Certainly, for our Gen-Alpha and Gen-Z children, things can move ever-more quickly as memes go viral with the tap of a screen and influencers make millions by…well…influencing young people. These are young people, mind you, who literally could not be more susceptible to being influenced, as their brains are undergoing intense synaptic pruning, modeling and remodeling themselves based on lived experiences in both the real world and the imagined one that exists behind the hypnotizing glow of their phones.
But here is the thing…my big confession: I actually like 6-7. Really, I do. And this is coming from someone who, as Middle School Director, utters the phrase “Sixth and Seventh Graders” nearly every day in front of an audience of sixth and seventh graders, no less.

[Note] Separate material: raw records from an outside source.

(** The state a successful [Delegate] builds, before the record is added. *)
Lemma delegate_stage k ctx b s delegator delegatee amount duration id locked b' s' :
  keeper_of base bech32 k → 0 < BlockTime ctx → Inv b s → user delegator →
  0 <= amount → amount + TxEnergyPerThreshold p <= 2 ^ 63 →
  Delegate k ctx (b, s) delegator delegatee amount duration = (Ok (id, locked), (b', s')) →
  let d := newDelegation ctx s delegator delegatee amount duration locked in
  0 < amount ∧ 0 < locked ∧ delegator ≠ delegatee ∧ id = nextId s ∧ backed p d ∧
  locked = lockedFor (TxEnergyPerThreshold p) (default 0 (TxEnergyHoldingThreshold p)) amount ∧
  (∀ a, GetBalance b' a base = GetBalance b a base - at_addr delegator a locked + at_addr pool a locked) ∧
  (∀ a d, d ≠ base → GetBalance b' a d = GetBalance b a d) ∧
  ∃ s5, s' = setDelegation (set_next (u64 (nextId s + 1)) s5) d ∧ rest s5 = rest s ∧ accounts_keyed s5 ∧
    all_ok p (bump (lentBy s) delegator amount) (bump (lockedBy s) delegator locked) s5 ∧
    (∀ a, DelegatedInUsable (GetEnergyAccount s5 a) =
          if decide (a = delegatee) then Z.min (DelegatedInUsable (GetEnergyAccount s a) + amount) maxU64
          else DelegatedInUsable (GetEnergyAccount s a)).
Proof.
intros Hk Hnow I [Uc Uo Up] Ham Hbound H d. pose proof (inv_params _ _ _ _ _ I) as HP.
apply Delegate_inversion in H as (Hlk & Hne0 & Hdur & Hself & Hbal & acct & s1 & b3 & s3 & dee & s4 & ES & Hfree & ESend & ES2 & -> & Hid & Hs').
rewrite HP in Hlk. pose proof Hlk as Hlk'. destruct (wf_threshold p Hp) as (t & Ht & Hpos). rewrite Ht in Hlk. simpl in Hlk.
destruct (backed_new k ctx b s delegator delegatee amount duration (nextId s) locked t Ht ltac:(lia) Hbound Hlk) as [Hbk Hpos'].
destruct (inv_settle base bech32 p Hp k ctx b s delegator acct s1 Hnow I ES) as (I1 & U1 & Hok1 & Hin1).
assert (Ha1 : Address acct = delegator).
{ destruct (Settle_counters k ctx b s delegator) as [C _]. rewrite ES in C. simpl in *. rewrite C.
  apply GetEnergyAccount_Address, I. }
destruct (delegate_counters b s s1 delegator acct amount locked d I U1 Hok1 Ha1 Ham ltac:(lia) Hfree Hin1
  eq_refl eq_refl eq_refl eq_refl Hbk) as (K2 & R2 & Hin2 & Hcov & Hpre & Hother).
set (s2 := SetEnergyAccount s1 _) in *. rewrite send_to_module in ESend. fold (@pool B bank) in ESend.
assert (HP2 : GetParams s2 = p) by (by rewrite (GetParams_rest _ _ R2)).
destruct (send_base_ok _ _ k ctx b s2 delegator pool locked b3 s3 Hk Hnow Hpos' Up K2 HP2
  Hcov Hpre Hother ESend) as (A3 & Hin3 & R3 & K3 & _ & Hbal3 & Hoth3).
assert (HP3 : GetParams s3 = p) by (by rewrite (GetParams_rest _ _ R3)).
destruct (Settle_all_ok p Hp _ _ k ctx b3 s3 delegatee dee s4 K3 HP3 Hnow A3 ES2) as (A4 & Hin4 & U4 & Hdok & Hdin).
set (dee' := with_DelegatedInUsable _ dee) in *.
assert (Had : Address dee' = delegatee).
{ destruct (Settle_counters k ctx b3 s3 delegatee) as [C _]. rewrite ES2 in C. simpl in *. rewrite C.
  by apply GetEnergyAccount_Address. }
pose proof (updates_Set _ _ _ _ dee' U4 Had) as U5. set (s5 := SetEnergyAccount s4 dee') in *.
assert (R5 : rest s5 = rest s) by (eapply rest_trans; [|apply U5]; by eapply rest_trans).
assert (Hn5 : nextId s5 = nextId s) by (by apply nextId_usage, rest_usage_only).
assert (Hau : is_u64 amount) by (pose proof (wf_per p Hp); unfold is_u64, maxU64 in *; lia).
pose proof (wf_in _ (pre_wf _ _ _ (ok_pre _ _ _ _ Hdok))) as Hdu.
rewrite Hn5 in Hid. rewrite Hid in Hs'. split_and!; try done; [lia|]. exists s5. split_and!; try done.
- apply U5.
- apply (updates_ok p _ _ _ _ _ _ U5); [intros; apply A3|]. apply acct_ok_In; [by apply saturatingAdd_u64|done].
- intros a. rewrite (up_get _ _ _ _ U5). case_decide; [subst a|by rewrite Hin3, Hin2].
  simpl. by rewrite saturatingAdd_spec, Hdin, Hin3, Hin2.
Qed.

Lemma inv_delegate k ctx b s delegator delegatee amount duration id locked b' s' :
  keeper_of base bech32 k → 0 < BlockTime ctx → Inv b s →
  user delegator → bech32 delegatee = Some delegatee →
  0 <= amount → amount + TxEnergyPerThreshold p <= 2 ^ 63 → nextId s < maxU64 →
  Delegate k ctx (b, s) delegator delegatee amount duration = (Ok (id, locked), (b', s')) →
  Inv b' s' ∧ (∀ a res, reservation_wf s a res → reservation_wf s' a res).
Proof.
intros Hk Hnow I Hu Hdee Ham Hbound Hnext H.
destruct (delegate_stage k ctx b s delegator delegatee amount duration id locked b' s' Hk Hnow I Hu Ham Hbound H)
  as (Hpa & Hpl & Hself & Hid & Hbk & _ & Hbal & _ & s5 & -> & R5 & K5 & A5 & Hin).
set (d := newDelegation ctx s delegator delegatee amount duration locked) in *. destruct Hu as [Uc Uo Up]. split.
- apply (inv_new b s b' s5 d); try done.
  + intros a. rewrite Hin. unfold at_addr. simpl. repeat case_decide; try done; lia.
  + pose proof (wf_per p Hp). split; simpl; unfold maxU64; lia.
  + simpl. rewrite Hbal, at_addr_eq, at_addr_ne by done. lia.
- intros a res Hr. assert (Hn5 : nextId s5 = nextId s) by (by apply nextId_usage, rest_usage_only).
  rewrite <- Hn5. apply reservation_new; [by rewrite Hn5|lia|].
  eapply reservation_usage; [by apply rest_usage_only|done].
Qed.

(** *** Release *)
Lemma SendRestriction_total k ctx b s from to amt :
  ∃ s', SendRestriction k ctx (b, s) from to amt = (Ok to, (b, s')).
Proof. unfold SendRestriction. repeat destr_match; eauto. Qed.

Lemma releaseCounters_spec o l d acct :
  delegation_wf d → acct_ok p o l acct → Amount d <= o → dLockedAtos d <= l →
  acct_ok p (o - Amount d) (l - dLockedAtos d) (releaseCounters d acct) ∧
  Address (releaseCounters d acct) = Address acct ∧
  TxEnergyAccrued (releaseCounters d acct) = TxEnergyAccrued acct - Used d ∧
  DelegatedInUsable (releaseCounters d acct) = DelegatedInUsable acct.
Proof.
intros [Du Da Dl] [[W Ho Hl Hf] Hs Hc Hfr] H1 H2. subst o l. unfold releaseCounters.
destruct W as [Wt Wd Wo Wi Wl Ws]. unfold is_u64 in *.
destruct (0 <? Used d) eqn:E; boolP; cbn [DelegatedOut LockedAtos TxEnergyAccrued with_TxEnergyAccrued with_DelegatedOut];
  rewrite ?(proj2 (Z.leb_le (Used d) _)), (proj2 (Z.leb_le (Amount d) _)), (proj2 (Z.leb_le (dLockedAtos d) _)) by lia;
  (split; [split; [split; [split|..]|..]; simpl; unfold is_u64; try done; lia|split_and!; simpl; try done; lia]).
Qed.

Lemma dropped_lent s d a :
  sDelegations s !! Id d = Some d →
  lentBy (removeDelegation s d) a = bump (lentBy s) (Delegator d) (- Amount d) a.
Proof.
intros H. unfold lentBy, bump, at_addr. rewrite sum_remove by done. unfold outOf at 2.
repeat case_decide; subst; try done; lia.
Qed.

Lemma dropped_locked s d a :
  sDelegations s !! Id d = Some d →
  lockedBy (removeDelegation s d) a = bump (lockedBy s) (Delegator d) (- dLockedAtos d) a.
Proof.
intros H. unfold lockedBy, bump, at_addr. rewrite sum_remove by done. unfold lockOf at 2.
repeat case_decide; subst; try done; lia.
Qed.

Lemma stored_le_sum (f : EnergyDelegation → Z) s d :
  index_wf s → (∀ d, delegation_wf d → 0 <= f d) → sDelegations s !! Id d = Some d →
  f d <= map_sum f (sDelegations s).
Proof.
intros W Hf Hd. apply (map_sum_lookup_le f _ (Id d)); [|done].
intros id' d' Hd'. by apply Hf, (iw_del s W id').
Qed.

Lemma covered_dropped b s d :
  Inv b s → sDelegations s !! Id d = Some d →
  all_covered p (bump (lentBy s) (Delegator d) (- Amount d)) (bump (lockedBy s) (Delegator d) (- dLockedAtos d)).
Proof.
intros I Hd a. rewrite <- dropped_lent, <- dropped_locked by done. apply (lent_covered p Hp).
- simpl. intros id' d' [_ Hd']%lookup_delete_Some. by apply (inv_backed _ _ _ _ _ I id').
- rewrite dropped_lent by done. unfold bump, at_addr. pose proof (lentBy_max base bech32 p b s a I).
  destruct (dwf_amount d (iw_del s (inv_index _ _ _ _ _ I) _ _ Hd)). case_decide; lia.
Qed.

(** Dropping a record whose counters and coins have been given back. *)
Lemma inv_dropped b s b' s5 d :
  Inv b s → rest s5 = rest s → accounts_keyed s5 → sDelegations s !! Id d = Some d →
  all_ok p (bump (lentBy s) (Delegator d) (- Amount d)) (bump (lockedBy s) (Delegator d) (- dLockedAtos d)) s5 →
  (∀ a, DelegatedInUsable (GetEnergyAccount s5 a) <=
        Z.max 0 (DelegatedInUsable (GetEnergyAccount s a) - at_addr (Delegatee d) a (Amount d - Used d))) →
  GetBalance b pool base - dLockedAtos d <= GetBalance b' pool base →
  Inv b' (removeDelegation s5 d).
Proof.
intros I R K Hd A Hin Hpool. destruct (rest_parts _ _ R) as (Q1 & Q2 & Q3 & Q4 & Q5 & Q6 & Q7).
assert (Hd5 : sDelegations s5 !! Id d = Some d) by (by rewrite Q2).
assert (Hsum : ∀ f, map_sum f (sDelegations (removeDelegation s5 d)) = map_sum f (sDelegations s) - f d)
  by (intros; rewrite sum_remove by done; by rewrite Q2).
assert (Hsub : ∀ id' d', sDelegations (removeDelegation s5 d) !! id' = Some d' → sDelegations s !! id' = Some d').
{ intros id' d' H. simpl in H. apply lookup_delete_Some in H as [_ H]. congruence. }
assert (Hnx : nextId (removeDelegation s5 d) = nextId s) by (unfold nextId; simpl; by rewrite Q6).
assert (Wr : index_wf (removeDelegation s5 d)) by (apply index_wf_remove; [apply (index_wf_rest s s5 R), I|done]).
split; try done.
- rewrite <- (inv_params _ _ _ _ _ I). apply (GetParams_rest s s5 R).
- intros a. specialize (A a). rewrite <- dropped_lent, <- dropped_locked in A by done.
  unfold lentBy, lockedBy in *. rewrite !Hsum. rewrite !sum_remove in A by done. exact A.
- intros a. pose proof (availIn_nonneg _ a Wr) as H0. unfold availIn in *. rewrite Hsum in *.
  pose proof (inv_borrowed _ _ _ _ _ I a) as Hbw. unfold availIn in Hbw. specialize (Hin a).
  change (GetEnergyAccount (removeDelegation s5 d) a) with (GetEnergyAccount s5 a).
  unfold availOf at 2. unfold availOf at 2 in H0. unfold at_addr in Hin.
  repeat case_decide; subst; try done; lia.
- intros id' d' H. by apply (inv_backed _ _ _ _ _ I id'), Hsub.
- intros id' d' H. by apply (inv_parties _ _ _ _ _ I id'), Hsub.
- intros id' d' H. rewrite Hnx. by apply (inv_ids _ _ _ _ _ I id' d'), Hsub.
- rewrite Hnx. apply I.
- unfold lockedTotal. rewrite Hsum. pose proof (inv_pool _ _ _ _ _ I) as Hpl. unfold lockedTotal in Hpl. lia.
- intros h r Hr. simpl in Hr. rewrite Q7 in Hr. destruct (inv_pending _ _ _ _ _ I h r Hr) as (H0 & [R1 R2 R3 R4] & H2).
  split_and!; [done| |done]. split; [done|done| |by rewrite Hnx].
  eapply Forall_impl; [exact R3|]. intros c [Hc Hc']. split; [done|]. intros d' H. by apply Hc', Hsub.
Qed.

So why do I like it? Firstly, I like it because, as Robert Isenberg notes, like Magritte and Dali’s playful and dreamlike paintings, or the Dada Movement’s absurdist and illogically confusing plots and dialogue, it’s based on “weirdness, just to be weird.” Weird for weirdness’ sake is important for kids at this age. It’s hokey, dorky, awkward…cringe. And in a world where kids are trying to
mog and
looksmaxx, we could use more of that awkward middle school energy that defined my own 80’s era styles of oversized neon shirts, acid-washed denim, and Charlotte Hornets Starter Jackets.

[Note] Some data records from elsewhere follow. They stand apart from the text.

Lemma settle_step bal sup pool b s a v r b' s' :
  solv bal sup pool s → v = bal a → SettleAccountWithBalance k (b, s) a v = (Ok r, (b', s')) →
  ∃ o, 0 <= o <= bal a ∧ (o = 0 ∨ o <= AtoxBalance k b a) ∧ burned b a o b' ∧
    solv (fun x => bal x + at_addr a x (- o)) (sup - o) pool s' ∧
    pinned isMod s' a ∧ (∀ c, pinned isMod s c → pinned isMod s' c) ∧ r = o ∧
    (if isMod a then o = 0 ∧ s' = s else o = owedOf bal s a ∧ settled s a o s').
Proof.
intros S -> H. unfold SettleAccountWithBalance in H. destruct (isMod a) eqn:Em.
{ injection H as <- <- <-. exists 0. pose proof (so_bal _ _ _ _ _ _ S a) as Hnn.
  split; [lia|]. split; [by left|]. split; [apply burned_zero|]. split; [|split_and!; [by left|done..]].
  rewrite Z.sub_0_r. assert (He : ∀ c, bal c + at_addr a c (- 0) = bal c) by (intros; unfold at_addr; case_decide; lia).
  apply (solvent_balances isMod cap bal sup); try apply S; intros c.
  - left. by rewrite He.
  - rewrite He. apply S.
  - rewrite (sumR_ext _ (fun a => IZR (bal a))); [apply (so_covers _ _ _ _ _ _ S)|]. intros. by rewrite He. }
assert (K := so_keyed _ _ _ _ _ _ S). pose proof (so_index _ _ _ _ _ _ S a) as Hi. pose proof (owedOf_bounds isMod cap _ _ _ _ a S) as Ho.
assert (Hacct : ∃ found, getAtoxAccount s a = (GetAtoxAccount s a, found) ∧
  (found = true → sAccounts s !! a = Some (GetAtoxAccount s a))).
{ unfold GetAtoxAccount, getAtoxAccount. destruct (sAccounts s !! a) as [x|] eqn:E; simpl.
  - by exists true.
  - by exists false. }
destruct Hacct as (found & Hfd & Hfound). rewrite Hfd in H. fold (indexOf s a) in H. cbv zeta in H.
rewrite (proj2 (Z.ltb_ge _ _) (proj2 Hi)) in H.
assert (Hco : ComputeOwed (bal a) (indexOf s a) (GlobalIndex (GetGlobalState s)) = (owedOf bal s a, owedOf bal s a)).
{ unfold owedOf. destruct (ComputeOwed_bounds (bal a) (indexOf s a) (GlobalIndex (GetGlobalState s))) as [_ E]; [apply S|lia|].
  destruct (ComputeOwed _ _ _); simpl in *; congruence. }
rewrite Hco in H. set (ow := owedOf bal s a) in *.
assert (Hfin : ∀ b1 s1, settled s a ow s1 → burned b a ow b1 → (ow = 0 ∨ ow <= AtoxBalance k b a) → r = ow → (b', s') = (b1, s1) →
  ∃ o, 0 <= o <= bal a ∧ (o = 0 ∨ o <= AtoxBalance k b a) ∧ burned b a o b' ∧
    solv (fun x => bal x + at_addr a x (- o)) (sup - o) pool s' ∧
    pinned isMod s' a ∧ (∀ c, pinned isMod s c → pinned isMod s' c) ∧ r = o ∧ (o = ow ∧ settled s a o s')).
{ intros b1 s1 St Hbu Hle Hr [= -> ->]. exists ow. split_and!; try done; try lia.
  - by apply (solvent_settle isMod cap bal sup pool s a).
  - by apply (settled_pinned isMod s a ow).
  - intros c. by apply (pinned_settled isMod s a ow). }
destruct (0 <? ow) eqn:E0; boolP; cbn [negb] in H.
- assert (Hne : a ≠ ModuleAddress AtoxModuleName) by (intros ->; congruence).
  destruct (burnAtoxFor k (b, s) a ow) as [[[]|] [b1 s1]] eqn:EB; [|done].
  apply burn_effect in EB as (-> & Hle & Hbu); [|lia|done]. injection H as <- Hb Hs.
  apply (Hfin b1 (bookOwed s (GetGlobalState s) (GetAtoxAccount s a) ow ow)); try done; [|by right|by rewrite Hb, Hs].
  unfold bookOwed. by apply (settled_write s a _ ow (fun s1 => SetGlobalState s1 _)).
- assert (ow = 0) as Hz by lia. rewrite Hz in *.
  assert (Hsg : settledGlobal (GetGlobalState s) 0 = GetGlobalState s).
  { destruct (GetGlobalState s). unfold settledGlobal. simpl. f_equal; lia. }
  destruct (negb found || _) eqn:E1; injection H as <- Hb Hs.
  + apply (Hfin b (SetAtoxAccount s (with_Index (GlobalIndex (GetGlobalState s)) (GetAtoxAccount s a)))); try done;
      [|apply burned_zero|by left|by rewrite Hb, Hs].
    apply (settled_write s a _ 0 (fun s1 => mkAtoxStore (sParams s1) (sGlobalState s) (sAccounts s1) (sScanCursor s1) (sSweptIndex s1))); try done.
    unfold pendingOf. destruct (GetAtoxAccount s a). unfold with_Index, with_Pending. simpl. f_equal; lia.
  + boolP. apply (Hfin b s); try done; [|apply burned_zero|by left|by rewrite Hb, Hs]. by apply settled_same; [|apply Hfound|].
Qed.

Lemma solv_ext bal sup pool s bal' sup' pool' :
  solv bal sup pool s → (∀ a, bal' a = bal a) → sup' = sup → pool <= pool' → solv bal' sup' pool' s.
Proof.
intros S He -> Hp. apply (solvent_pool isMod cap _ _ pool); [|done].
apply (solvent_balances isMod cap bal sup); try apply S; intros c.
- left. by rewrite He.
- rewrite He. apply S.
- rewrite (sumR_ext _ (fun a => IZR (bal a))); [apply (so_covers _ _ _ _ _ _ S)|]. intros. by rewrite He.
Qed.

(** *** Sends *)

(** What a send with the hook did: [o1] and [o2] are the ATOX converted by the
    settlements of the sender and the receiver. *)
Record sent b s from to (amt : coins) b' s' (o1 o2 : Z) : Prop := {
  se_bal c d : GetBalance b' c d = GetBalance b c d - at_addr from c (AmountOf amt d) + at_addr to c (AmountOf amt d)
    - (if decide (d = atoxDenom k) then at_addr from c o1 + at_addr to c o2 else 0);
  se_sup d : GetSupply b' d = GetSupply b d - (if decide (d = atoxDenom k) then o1 + o2 else 0);
  se_owed : 0 <= o1 ∧ 0 <= o2;
  se_quiet : AmountOf amt (atoxDenom k) = 0 ∨ from = to → o1 = 0 ∧ o2 = 0 ∧ s' = s;
  se_settle : 0 < AmountOf amt (atoxDenom k) → from ≠ to →
    AmountOf amt (atoxDenom k) + o1 <= AtoxBalance k b from ∧
    o1 = (if isMod from then 0 else owedOf (AtoxBalance k b) s from) ∧
    (∃ s1, (if isMod from then s1 = s else settled s from o1 s1) ∧
           (if isMod to then s' = s1 ∧ o2 = 0 else settled s1 to o2 s' ∧ o2 = owedOf (AtoxBalance k b) s to)) ∧
    pinned isMod s' from ∧ pinned isMod s' to;
}.

Lemma restriction_passes w from to amt :
  AmountOf amt (atoxDenom k) <= 0 ∨ from = to → ∀ x w', SendRestriction k w from to amt = (Ok x, w') → x = to ∧ w' = w.
Proof.
intros H x w'. unfold SendRestriction, restrict. destruct (0 <? _) eqn:E; boolP; cbn [negb]; [|by intros [= <- <-]].
destruct (rejectIBCEscrow k to); [|done]. destruct H as [H|H]; [lia|]. rewrite decide_True by done. by intros [= <- <-].
Qed.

But more than that, what I love about “six-seven” is the contagious nature of a youth-driven movement. The gravitational momentum of a growing body of energy that says: HEY, GROWNUPS. YOU. CAN’T. STOP. THIS. Just like the young Macaca fuscata who washed sweet potatoes, these kids can do anything they want. They can break all the rules. And if they can make something as dumb and weird as 6-7 a worldwide phenomenon, what if they created a viral sensation that actually had a positive impact on the world?
I do not believe that
brainrot will define this generation. For I have seen, just in the last week, here on our campus at my school–Madison, Connecticut’s The Country School–evidence of this generation’s leadership. It’s been the leadership in our 8th Graders and their initiatives to organize a dance that raises funds for a local nonprofit organization; or in the 7th Graders and their disbelief that I was recently gifted a book purchased on Amazon that was written entirely by AI and passed off as one written by an actual real life historian (look out Bezos, they are already clamoring for justice in the name of “intellectual fraud” and are drafting a letter to your legal team); or in the 6th Graders who spent 30 minutes of their free time after Middle School Meeting joyfully collecting over 65 pounds of trash from the fields and woods around our campus, just because they wanted to.
Change is happening. And so is playfulness. And in the midst of all the world’s pain, and anxiety, and the feelings of hopelessness that can feel suffocating at times, I believe in these kids and the speed with which they pay attention, band together, and can get the world’s attention. As Mohandas Gandhi once noted, “First they ignore you; then they laugh at you; then they fight you; then you win.”
The kids aren’t on their way, they are here. And while we don’t have to fight them, we still do have time to get on their team.